Nicky Hofs (born 17 May 1983) is a Dutch former professional footballer who played as a midfielder. He spent most of his professional career with Vitesse. After retiring, he began working as a youth and assistant coach within the Vitesse organisation.

==Club career==
===Vitesse===
Hofs started playing football at the age of five, for his team Arnhemse Boys in the city of Arnhem. It was soon discovered he possessed considerable talent. When he was twelve years old, scouts from both Ajax and Vitesse showed interest. After failing his trial at Ajax, Vitesse, his favourite Dutch team, decided to sign him. He first appeared in professional football in the 2001–02 season, playing 13 games for Vitesse and scoring two goals. Halfway through the 2004–05 season he was signed by Feyenoord. Hofs left Vitesse having played 69 official league games for the club and scored fifteen goals.

===Feyenoord===
In his first season for Feyenoord he played 13 league games. In his second season Hofs started off strong, scoring four goals in six matches. However, he suffered a major knee injury, which limited his number of appearances during the 2005–06 season. He left Feyenoord on loan to his former team Vitesse on 1 September 2008, including the option for a permanent transfer.

===Return to Vitesse===
After one season on loan, in which Hofs made 30 appearances and seven goals, he signed a two-year contract with Vitesse, as he had been transfer listed by Feyenoord. He stayed one more season, playing 31 games and scoring once. Despite an ongoing contract, he left Vitesse in the summer of 2010 due to the club's financial issues which meant that they were unable to pay Hofs' relatively high salary.

===AEL Limassol===
Hofs signed a two-year contract with Cypriot club AEL Limassol in June 2010. After one season, playing 14 matches without scoring any goals, he could leave the club on a free transfer. In June 2011, he stated that he had not received his salary for four months, and that he would file a lawsuit with FIFA. This case ended in February 2014, where Hofs alongside fellow former teammate Mike Zonneveld reached a settlement with the club for a "considerable sum", after having taken the case to the Court of Arbitration for Sport (CAS).

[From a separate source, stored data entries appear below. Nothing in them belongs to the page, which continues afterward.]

(** * Lovefield: memory table and query engine

    A shallow embedding of [lib/backstore/memory_table.js] and
    [lib/proc/default_query_engine.js], together with a model of the
    relational operators that the end-to-end select tests exercise. *)

From Stdlib Require OrderedTypeEx.
From stdpp Require Import gmap strings sorting.

Local Open Scope Z_scope.

(** ** Values and rows *)

(** Modelled from the spec: a cell of a row payload, a scalar or the
    absent marker.  Numbers are kept to integers; floating point,
    timestamps and blobs are left out. *)
Inductive Value :=
  | VInt (z : Z)
  | VText (s : string)
  | VBool (b : bool)
  | VAbsent.

#[global] Instance Value_eq_dec : EqDecision Value.
Proof. solve_decision. Defined.

#[global] Instance Value_inhabited : Inhabited Value := populate VAbsent.

(** Modelled from the spec: [lf.Row], which the sources only declare
    forward; an integer identity, [id()], and a payload addressed by
    column name. *)
Module Row.
Record t := mk { id : Z; payload : gmap string Value }.
End Row.

#[global] Instance Row_eq_dec : EqDecision Row.t.
Proof. solve_decision. Defined.

(** ** Promises

    Modelled from the spec: the storage operations answer with
    [goog.Promise.resolve(...)]; a deferred result has one success and
    one failure path. *)
Inductive Promise (A : Type) :=
  | resolve (a : A)
  | reject (reason : string).
Arguments resolve {A} a.
Arguments reject {A} reason.
(** X21. The block of a course ends at the next [h3]: what stands after it
    is not read.  The walk goes from tag to tag, so a text node among the
    siblings, empty or not, is not seen at all and does not end the walk;
    a tag other than [p], [div], [li] and [h3] is stepped over with all
    that it contains. *)
Theorem course_block_boundary (h : Node) (pre post : list Node) (t : Node) :
  (name_in [h3] t = true →
   extract_course_block (Loc h (pre ++ t :: post)) = extract_course_block (Loc h pre)) ∧
  (is_tag t = false →
   extract_course_block (Loc h (pre ++ t :: post))
   = extract_course_block (Loc h (pre ++ post))) ∧
  (name_in [h3; py "p"; py "div"; py "li"] t = false →
   extract_course_block (Loc h (pre ++ t :: post))
   = extract_course_block (Loc h (pre ++ post))).
Proof.
  assert (is_tag t = false →
          extract_course_block (Loc h (pre ++ t :: post))
          = extract_course_block (Loc h (pre ++ post))) as Htext.
  { intros Ht. unfold extract_course_block. cbn [node next_siblings].
    rewrite !filter_app, filter_cons. destruct (decide (is_tag t = true)) as [E|_]; [|done].
    by rewrite Ht in E. }
  split; [|split; [done|]].
  - intros Ht. unfold extract_course_block. cbn [node next_siblings].
    rewrite filter_app, filter_cons.
    destruct (decide (is_tag t = true)) as [_|E].
    + by rewrite course_walk_app_h3.
    + destruct t; [done|]. by destruct E.
  - intros Hname. destruct (is_tag t) eqn:Htag; [|by apply Htext].
    unfold extract_course_block. cbn [node next_siblings].
    rewrite !filter_app, filter_cons.
    destruct (decide (is_tag t = true)) as [_|E]; [|done].
    destruct t as [s|name cs]; [done|]. simpl in Hname.
    apply bool_decide_eq_false in Hname.
    rewrite course_walk_app_other; [done| |]; simpl; apply bool_decide_eq_false;
      intros Hin; apply Hname; revert Hin;
      rewrite !elem_of_cons, !elem_of_nil; tauto.
Qed.

(** X21 at a course followed by the heading of the next one, and at a
    course with an empty text node before its paragraph. *)
Lemma course_block_boundary_witness :
  description (extract_course_block
                 (Loc (element "h3" "CPSC 110 (4) Computation")
                      ([element "p" "Design."] ++ element "h3" "CPSC 121 (4) Models"
                         :: [element "p" "Logic."])))
  = py "Design." ∧
  description (extract_course_block
                 (Loc (element "h3" "CPSC 110 (4) Computation")
                      ([] ++ NavigableString [] :: [element "p" "Design."])))
  = py "Design.".
Proof.
  destruct (course_block_boundary (element "h3" "CPSC 110 (4) Computation")
              [element "p" "Design."] [element "p" "Logic."]
              (element "h3" "CPSC 121 (4) Models")) as (Hstop & _ & _).
  destruct (course_block_boundary (element "h3" "CPSC 110 (4) Computation")
              [] [element "p" "Design."] (NavigableString [])) as (_ & Htext & _).
  rewrite Hstop, Htext by reflexivity. split; reflexivity.
Defined.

===Third spell with Vitesse===
On 3 August 2011, Hofs returned to Vitesse for the third and final time. Although he played 27 matches in his first season, he left on loan to Willem II in January 2013, after only playing six matches in the first half of the season. In June 2013, Hofs announced his retirement from professional football at only 30 years old, as he was physically unable to play at a high level any more.

==International career==
Hofs has won one cap for the Dutch national team. He was not selected for the Dutch national team for the 2006 FIFA World Cup in Germany, but joined the Netherlands U21 for the 2006 UEFA European Under-21 Championship in Portugal. With two goals in the semi-finals and one in the final, he played a vital role in winning the European title. Hofs finished second on the tournaments topscorers list, one goal behind Dutch striker Klaas-Jan Huntelaar.

==Coaching career==
After his playing career, Hofs started as a youth coach at Vitesse. He also made a comeback as a football player for the amateur club MASV, where he simultaneously served as an assistant coach. During the 2018-19 season, he briefly took on the role of caretaker manager for a few weeks. In 2017, he was added to Vitesse's technical staff. Hofs was an assistant coach for the first team for three years under head coaches Henk Fraser, Edward Sturing and Leonid Slutsky. From the 2020–21 season, he became head coach of Vitesse U21, formerly Jong Vitesse, where he took over from Joseph Oosting. In September 2020, eight staff members tested positive for SARS-CoV-2 during the COVID-19 pandemic, including new head coach of the first team, Thomas Letsch. The outbreak caused a minor reorganisation within Vitesse, with Sturing temporarily taking over the reins as head coach, assisted by Johannes Spors and Hofs.

In November 2025, he agreed to join Joseph Oosting's coaching staff at Belgian side Royal Antwerp.